My question is: If customer using more than one monitor, how can i determine which monitor he picked? Can i add for example "system.display" permissions to my extension and get picked monitor info from "chrome.system.display.getInfo"?

Upvotes: 1

Views: 2490

Answers (2)

elbecita
elbecita

Reputation: 2664

This is a year old question, but I came across it since I was after the same information and I finally managed to figure how you can identify which monitor the user selected for screen-sharing in Chrome.

First of all: this information will not come from the extension that you probably built for screen-sharing in Chrome, because:

  • The chrome.desktopCapture.chooseDesktopMedia API callback only returns a sourceId, which is a string that represents a stream id, that you can then use to call the getMediaSource API to build the media stream.
  • The chrome.system.display.getInfo will give you a list of the displays, yes, but from that info you can't tell which one is being shared, and there is no way to match the sourceId with any of the fields returned for each display.

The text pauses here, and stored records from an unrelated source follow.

(** * go-configfile: the [Load] function of package [configfile]

    A shallow embedding of [src/configfile.go] and a verification of the
    properties its specification states.

    [Load] opens a file, scans it line by line, skips blank lines and
    comments, splits every other line at its first ['='], trims both halves
    and hands the pair to [flag.Set].  The embedding keeps that shape:

    - Go strings are byte strings ([string]); white space is what
      [strings.TrimSpace] strips: the white space of Unicode, in UTF-8;
    - the pieces of Go's [strings] package that [Load] calls ([TrimSpace],
      [HasPrefix], [Cut]) are functions on them;
    - the [bufio.Scanner] is what it delivers: the successive [Text()] of
      the lines and the final [Err()];
    - the [flag] package is an interface ([Registry]) that [Load] is
      generic in; Go's own [flag.FlagSet] with string, boolean and integer
      flags is one instance of it, a call-recording wrapper is another, and
      so are a flag set with the README's [config-file] flag and one with a
      user-defined collecting flag;
    - the mutable, process-wide flag set is threaded through explicitly:
      every operation takes the registry and returns the new registry
      together with the [error] ([None] for Go's [nil]). *)

From stdpp Require Import gmap strings list.
From Stdlib Require Import Ascii String ZArith DecimalString.

Open Scope string_scope.

(** ** Package [strings] *)

Module strings.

So... the solution I've found comes from the MediaStream object itself. Once you have the stream, after calling getMediaSource, you need to get the video track, and in there you will find a property called "label". This label gives you an idea of which screen the user picked.

You can get the video track with something like:

const videoTrack = mediaStream.getVideoTracks()[0];

(Check the getVideoTracks API here: https://developer.mozilla.org/en-US/docs/Web/API/MediaStream/getVideoTracks).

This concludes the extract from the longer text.